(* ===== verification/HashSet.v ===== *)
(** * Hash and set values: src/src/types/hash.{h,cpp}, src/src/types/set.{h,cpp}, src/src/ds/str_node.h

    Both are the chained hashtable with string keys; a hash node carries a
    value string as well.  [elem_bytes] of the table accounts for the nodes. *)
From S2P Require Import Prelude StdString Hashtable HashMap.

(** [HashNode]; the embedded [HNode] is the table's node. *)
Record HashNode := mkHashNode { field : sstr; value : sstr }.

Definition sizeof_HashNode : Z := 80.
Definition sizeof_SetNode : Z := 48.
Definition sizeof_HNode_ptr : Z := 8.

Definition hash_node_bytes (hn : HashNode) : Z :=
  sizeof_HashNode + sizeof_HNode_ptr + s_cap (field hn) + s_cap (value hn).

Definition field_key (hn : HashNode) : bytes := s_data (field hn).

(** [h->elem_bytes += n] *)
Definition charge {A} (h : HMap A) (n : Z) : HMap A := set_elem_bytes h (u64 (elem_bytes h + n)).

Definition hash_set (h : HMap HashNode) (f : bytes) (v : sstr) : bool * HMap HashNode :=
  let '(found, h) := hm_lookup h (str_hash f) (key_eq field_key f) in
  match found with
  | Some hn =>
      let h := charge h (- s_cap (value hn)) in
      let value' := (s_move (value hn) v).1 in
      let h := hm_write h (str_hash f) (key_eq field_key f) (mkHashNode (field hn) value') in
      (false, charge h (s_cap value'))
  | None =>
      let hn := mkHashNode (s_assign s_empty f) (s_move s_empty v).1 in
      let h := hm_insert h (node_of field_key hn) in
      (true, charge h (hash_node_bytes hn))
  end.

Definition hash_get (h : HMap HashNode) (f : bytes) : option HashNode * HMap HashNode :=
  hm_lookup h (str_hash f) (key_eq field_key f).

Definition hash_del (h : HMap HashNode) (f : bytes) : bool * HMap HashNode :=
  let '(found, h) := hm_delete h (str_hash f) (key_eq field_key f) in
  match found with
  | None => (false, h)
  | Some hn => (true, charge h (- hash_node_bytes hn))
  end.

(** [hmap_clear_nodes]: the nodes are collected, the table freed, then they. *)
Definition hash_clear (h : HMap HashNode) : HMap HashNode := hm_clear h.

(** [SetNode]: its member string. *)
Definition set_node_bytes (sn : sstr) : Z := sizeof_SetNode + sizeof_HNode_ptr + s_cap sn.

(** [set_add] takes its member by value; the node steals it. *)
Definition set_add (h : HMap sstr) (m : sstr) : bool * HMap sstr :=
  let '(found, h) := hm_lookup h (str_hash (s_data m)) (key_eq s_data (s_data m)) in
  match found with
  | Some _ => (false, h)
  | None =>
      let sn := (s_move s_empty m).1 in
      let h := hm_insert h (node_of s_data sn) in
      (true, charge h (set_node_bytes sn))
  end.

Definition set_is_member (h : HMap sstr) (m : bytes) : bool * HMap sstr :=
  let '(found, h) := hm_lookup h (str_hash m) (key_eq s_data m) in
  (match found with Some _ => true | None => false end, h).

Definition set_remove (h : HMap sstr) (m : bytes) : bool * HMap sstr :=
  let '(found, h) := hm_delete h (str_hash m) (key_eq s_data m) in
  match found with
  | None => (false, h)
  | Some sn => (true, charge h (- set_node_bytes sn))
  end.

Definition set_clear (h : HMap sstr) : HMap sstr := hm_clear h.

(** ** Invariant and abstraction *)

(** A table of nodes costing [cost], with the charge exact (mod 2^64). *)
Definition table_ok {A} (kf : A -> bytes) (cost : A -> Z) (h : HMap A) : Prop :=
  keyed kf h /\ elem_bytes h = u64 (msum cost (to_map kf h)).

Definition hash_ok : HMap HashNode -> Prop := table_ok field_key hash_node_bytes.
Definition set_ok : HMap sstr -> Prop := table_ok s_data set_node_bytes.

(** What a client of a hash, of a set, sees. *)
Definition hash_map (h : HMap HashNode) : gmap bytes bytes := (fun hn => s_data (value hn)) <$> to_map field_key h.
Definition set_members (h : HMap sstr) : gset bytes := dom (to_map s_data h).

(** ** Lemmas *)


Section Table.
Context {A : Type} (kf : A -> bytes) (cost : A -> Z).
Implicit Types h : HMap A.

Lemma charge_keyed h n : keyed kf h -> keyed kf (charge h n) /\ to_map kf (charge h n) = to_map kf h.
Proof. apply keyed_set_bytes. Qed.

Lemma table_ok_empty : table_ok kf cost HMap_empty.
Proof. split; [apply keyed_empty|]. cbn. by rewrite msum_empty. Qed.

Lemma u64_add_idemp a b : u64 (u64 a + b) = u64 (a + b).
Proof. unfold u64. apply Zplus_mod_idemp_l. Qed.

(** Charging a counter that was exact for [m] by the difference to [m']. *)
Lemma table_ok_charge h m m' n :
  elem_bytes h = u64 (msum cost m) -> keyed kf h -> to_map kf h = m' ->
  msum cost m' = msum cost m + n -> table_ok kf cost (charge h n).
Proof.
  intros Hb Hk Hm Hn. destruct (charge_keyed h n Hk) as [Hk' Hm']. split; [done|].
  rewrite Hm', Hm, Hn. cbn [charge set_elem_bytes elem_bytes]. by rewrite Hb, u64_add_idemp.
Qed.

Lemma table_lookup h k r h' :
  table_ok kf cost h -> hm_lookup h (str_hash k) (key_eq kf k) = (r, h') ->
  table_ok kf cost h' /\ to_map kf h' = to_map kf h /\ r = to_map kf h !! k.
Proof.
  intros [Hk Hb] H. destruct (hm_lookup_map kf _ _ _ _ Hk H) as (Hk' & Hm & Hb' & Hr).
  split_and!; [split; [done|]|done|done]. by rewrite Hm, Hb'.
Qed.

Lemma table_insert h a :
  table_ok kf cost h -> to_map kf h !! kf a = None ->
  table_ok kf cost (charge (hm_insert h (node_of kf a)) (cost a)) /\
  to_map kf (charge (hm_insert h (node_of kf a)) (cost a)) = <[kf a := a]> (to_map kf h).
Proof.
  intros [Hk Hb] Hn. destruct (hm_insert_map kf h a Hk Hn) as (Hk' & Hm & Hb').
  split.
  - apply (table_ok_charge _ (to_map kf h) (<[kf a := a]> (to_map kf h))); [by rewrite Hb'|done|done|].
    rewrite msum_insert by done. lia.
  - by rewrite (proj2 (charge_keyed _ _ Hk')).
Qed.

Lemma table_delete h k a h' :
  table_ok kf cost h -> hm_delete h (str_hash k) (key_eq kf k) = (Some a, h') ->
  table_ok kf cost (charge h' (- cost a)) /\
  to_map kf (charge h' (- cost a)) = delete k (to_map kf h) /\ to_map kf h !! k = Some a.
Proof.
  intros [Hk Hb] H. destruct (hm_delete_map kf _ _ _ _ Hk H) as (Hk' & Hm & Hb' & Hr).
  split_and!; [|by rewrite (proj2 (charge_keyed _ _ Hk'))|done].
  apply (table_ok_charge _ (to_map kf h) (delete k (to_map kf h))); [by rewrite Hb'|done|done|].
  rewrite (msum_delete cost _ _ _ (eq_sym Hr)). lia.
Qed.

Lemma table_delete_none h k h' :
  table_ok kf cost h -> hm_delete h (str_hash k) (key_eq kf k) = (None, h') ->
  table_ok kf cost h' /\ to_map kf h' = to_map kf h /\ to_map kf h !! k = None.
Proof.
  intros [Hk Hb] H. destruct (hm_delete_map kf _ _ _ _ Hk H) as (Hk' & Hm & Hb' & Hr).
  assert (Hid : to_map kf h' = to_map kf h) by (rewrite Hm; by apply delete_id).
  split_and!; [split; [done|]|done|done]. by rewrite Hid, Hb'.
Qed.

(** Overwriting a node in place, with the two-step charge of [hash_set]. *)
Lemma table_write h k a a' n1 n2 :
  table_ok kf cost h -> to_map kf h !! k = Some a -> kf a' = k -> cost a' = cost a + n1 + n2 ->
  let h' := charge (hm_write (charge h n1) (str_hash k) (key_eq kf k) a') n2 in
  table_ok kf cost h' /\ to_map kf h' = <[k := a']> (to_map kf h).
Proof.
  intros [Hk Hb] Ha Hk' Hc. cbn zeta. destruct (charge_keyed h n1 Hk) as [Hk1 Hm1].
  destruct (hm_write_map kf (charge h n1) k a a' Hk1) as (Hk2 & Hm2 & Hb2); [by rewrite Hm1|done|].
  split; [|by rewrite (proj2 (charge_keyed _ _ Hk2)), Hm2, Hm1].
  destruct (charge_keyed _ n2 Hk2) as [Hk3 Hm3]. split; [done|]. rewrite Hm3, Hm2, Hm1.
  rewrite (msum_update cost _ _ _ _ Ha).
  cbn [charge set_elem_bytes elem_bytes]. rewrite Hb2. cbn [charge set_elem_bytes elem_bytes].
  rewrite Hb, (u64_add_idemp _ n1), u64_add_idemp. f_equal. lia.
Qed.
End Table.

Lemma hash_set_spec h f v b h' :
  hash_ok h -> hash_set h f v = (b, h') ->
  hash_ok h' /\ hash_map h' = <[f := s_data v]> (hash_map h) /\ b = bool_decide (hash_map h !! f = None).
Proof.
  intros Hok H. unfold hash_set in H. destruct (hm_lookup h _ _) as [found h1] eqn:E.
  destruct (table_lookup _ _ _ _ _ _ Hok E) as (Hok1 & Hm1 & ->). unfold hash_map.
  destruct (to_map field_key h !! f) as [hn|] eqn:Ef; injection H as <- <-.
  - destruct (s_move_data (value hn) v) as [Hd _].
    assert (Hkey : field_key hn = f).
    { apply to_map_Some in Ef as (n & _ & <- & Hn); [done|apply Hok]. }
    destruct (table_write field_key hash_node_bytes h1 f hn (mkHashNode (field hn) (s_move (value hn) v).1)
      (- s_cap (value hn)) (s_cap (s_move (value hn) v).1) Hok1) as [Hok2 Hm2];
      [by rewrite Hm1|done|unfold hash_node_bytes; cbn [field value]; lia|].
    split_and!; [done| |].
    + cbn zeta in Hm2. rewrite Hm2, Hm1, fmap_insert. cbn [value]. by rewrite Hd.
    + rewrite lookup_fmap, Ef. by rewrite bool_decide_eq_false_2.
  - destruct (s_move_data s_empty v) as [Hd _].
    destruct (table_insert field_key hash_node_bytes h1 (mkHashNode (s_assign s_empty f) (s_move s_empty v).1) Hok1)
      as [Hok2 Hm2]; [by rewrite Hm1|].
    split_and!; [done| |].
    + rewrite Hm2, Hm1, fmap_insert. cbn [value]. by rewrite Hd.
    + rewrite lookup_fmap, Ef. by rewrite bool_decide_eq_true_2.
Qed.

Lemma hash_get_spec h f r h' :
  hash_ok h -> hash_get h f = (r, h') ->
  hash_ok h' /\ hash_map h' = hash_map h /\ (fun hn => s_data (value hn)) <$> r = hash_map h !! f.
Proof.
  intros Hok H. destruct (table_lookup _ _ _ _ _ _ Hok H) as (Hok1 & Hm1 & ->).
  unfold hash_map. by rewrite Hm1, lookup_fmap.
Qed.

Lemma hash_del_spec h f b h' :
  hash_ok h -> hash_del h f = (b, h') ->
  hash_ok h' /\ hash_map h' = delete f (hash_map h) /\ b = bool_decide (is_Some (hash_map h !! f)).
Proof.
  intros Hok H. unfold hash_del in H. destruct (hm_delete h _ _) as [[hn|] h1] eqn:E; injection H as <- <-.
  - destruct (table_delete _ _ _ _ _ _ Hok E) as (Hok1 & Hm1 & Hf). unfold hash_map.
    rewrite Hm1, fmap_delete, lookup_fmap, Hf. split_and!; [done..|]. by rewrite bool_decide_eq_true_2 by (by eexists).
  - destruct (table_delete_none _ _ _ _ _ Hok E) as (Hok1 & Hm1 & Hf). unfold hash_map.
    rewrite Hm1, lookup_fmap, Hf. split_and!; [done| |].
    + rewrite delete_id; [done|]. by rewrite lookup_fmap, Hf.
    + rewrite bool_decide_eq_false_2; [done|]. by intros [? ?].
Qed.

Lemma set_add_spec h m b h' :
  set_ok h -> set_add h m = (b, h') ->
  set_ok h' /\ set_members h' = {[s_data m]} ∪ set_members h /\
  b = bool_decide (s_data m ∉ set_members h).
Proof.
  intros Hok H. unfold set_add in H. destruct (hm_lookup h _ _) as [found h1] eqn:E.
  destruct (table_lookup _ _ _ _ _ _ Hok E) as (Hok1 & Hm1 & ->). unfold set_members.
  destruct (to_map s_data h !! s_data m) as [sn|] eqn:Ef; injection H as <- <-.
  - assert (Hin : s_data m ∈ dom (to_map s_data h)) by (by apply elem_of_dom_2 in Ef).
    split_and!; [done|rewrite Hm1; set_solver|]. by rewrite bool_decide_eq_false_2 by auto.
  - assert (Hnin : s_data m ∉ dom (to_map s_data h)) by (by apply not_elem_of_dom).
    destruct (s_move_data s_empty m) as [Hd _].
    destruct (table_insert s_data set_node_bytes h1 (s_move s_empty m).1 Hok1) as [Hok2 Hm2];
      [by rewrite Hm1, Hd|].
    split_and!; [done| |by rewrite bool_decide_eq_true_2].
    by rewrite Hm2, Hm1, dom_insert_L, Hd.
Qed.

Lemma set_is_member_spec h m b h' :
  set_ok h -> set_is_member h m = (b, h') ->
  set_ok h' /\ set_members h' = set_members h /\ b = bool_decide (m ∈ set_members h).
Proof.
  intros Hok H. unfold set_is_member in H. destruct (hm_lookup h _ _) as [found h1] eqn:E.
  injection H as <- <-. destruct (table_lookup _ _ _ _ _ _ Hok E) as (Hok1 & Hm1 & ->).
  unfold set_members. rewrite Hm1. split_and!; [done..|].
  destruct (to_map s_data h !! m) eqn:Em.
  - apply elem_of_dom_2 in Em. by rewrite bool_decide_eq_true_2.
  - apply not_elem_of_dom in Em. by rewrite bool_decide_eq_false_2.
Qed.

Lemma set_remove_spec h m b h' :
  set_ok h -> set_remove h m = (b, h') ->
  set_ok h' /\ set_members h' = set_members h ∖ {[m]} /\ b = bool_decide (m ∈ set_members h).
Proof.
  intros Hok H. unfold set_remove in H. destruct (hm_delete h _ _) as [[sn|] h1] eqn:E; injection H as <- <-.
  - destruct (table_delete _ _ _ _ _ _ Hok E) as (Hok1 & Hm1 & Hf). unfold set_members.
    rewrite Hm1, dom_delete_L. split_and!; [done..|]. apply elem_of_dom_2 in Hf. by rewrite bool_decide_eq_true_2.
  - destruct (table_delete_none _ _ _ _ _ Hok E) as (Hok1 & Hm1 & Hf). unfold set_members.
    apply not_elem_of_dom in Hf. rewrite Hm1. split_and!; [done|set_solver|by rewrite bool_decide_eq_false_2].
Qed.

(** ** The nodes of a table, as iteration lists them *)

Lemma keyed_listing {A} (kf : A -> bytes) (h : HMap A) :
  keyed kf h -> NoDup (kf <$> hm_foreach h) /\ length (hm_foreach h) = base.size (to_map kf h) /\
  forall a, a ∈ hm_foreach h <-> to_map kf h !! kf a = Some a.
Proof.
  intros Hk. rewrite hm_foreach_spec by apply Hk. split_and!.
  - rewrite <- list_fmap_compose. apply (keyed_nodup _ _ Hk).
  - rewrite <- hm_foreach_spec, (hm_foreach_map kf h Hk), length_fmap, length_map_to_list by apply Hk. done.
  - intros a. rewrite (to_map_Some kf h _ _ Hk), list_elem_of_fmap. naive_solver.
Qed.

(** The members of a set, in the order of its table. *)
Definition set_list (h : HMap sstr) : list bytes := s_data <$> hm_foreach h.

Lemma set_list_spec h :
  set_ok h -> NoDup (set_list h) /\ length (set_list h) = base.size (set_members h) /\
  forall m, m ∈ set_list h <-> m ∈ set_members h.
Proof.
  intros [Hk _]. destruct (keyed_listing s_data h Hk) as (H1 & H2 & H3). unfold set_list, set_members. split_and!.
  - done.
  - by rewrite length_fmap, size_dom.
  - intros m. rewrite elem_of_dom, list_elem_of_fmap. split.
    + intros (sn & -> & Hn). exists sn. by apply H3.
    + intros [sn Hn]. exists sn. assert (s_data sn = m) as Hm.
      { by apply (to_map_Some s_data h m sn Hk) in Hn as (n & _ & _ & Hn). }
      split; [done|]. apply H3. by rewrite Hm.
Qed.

- Exercise
The expected output is exactly the lines of the listing above between the line holding "rewrite msum_insert by done. lia." and the line holding "(None, h') ->", inclusive.

- Response below
    rewrite msum_insert by done. lia.
  - by rewrite (proj2 (charge_keyed _ _ Hk')).
Qed.

Lemma table_delete h k a h' :
  table_ok kf cost h -> hm_delete h (str_hash k) (key_eq kf k) = (Some a, h') ->
  table_ok kf cost (charge h' (- cost a)) /\
  to_map kf (charge h' (- cost a)) = delete k (to_map kf h) /\ to_map kf h !! k = Some a.
Proof.
  intros [Hk Hb] H. destruct (hm_delete_map kf _ _ _ _ Hk H) as (Hk' & Hm & Hb' & Hr).
  split_and!; [|by rewrite (proj2 (charge_keyed _ _ Hk'))|done].
  apply (table_ok_charge _ (to_map kf h) (delete k (to_map kf h))); [by rewrite Hb'|done|done|].
  rewrite (msum_delete cost _ _ _ (eq_sym Hr)). lia.
Qed.

Lemma table_delete_none h k h' :
  table_ok kf cost h -> hm_delete h (str_hash k) (key_eq kf k) = (None, h') ->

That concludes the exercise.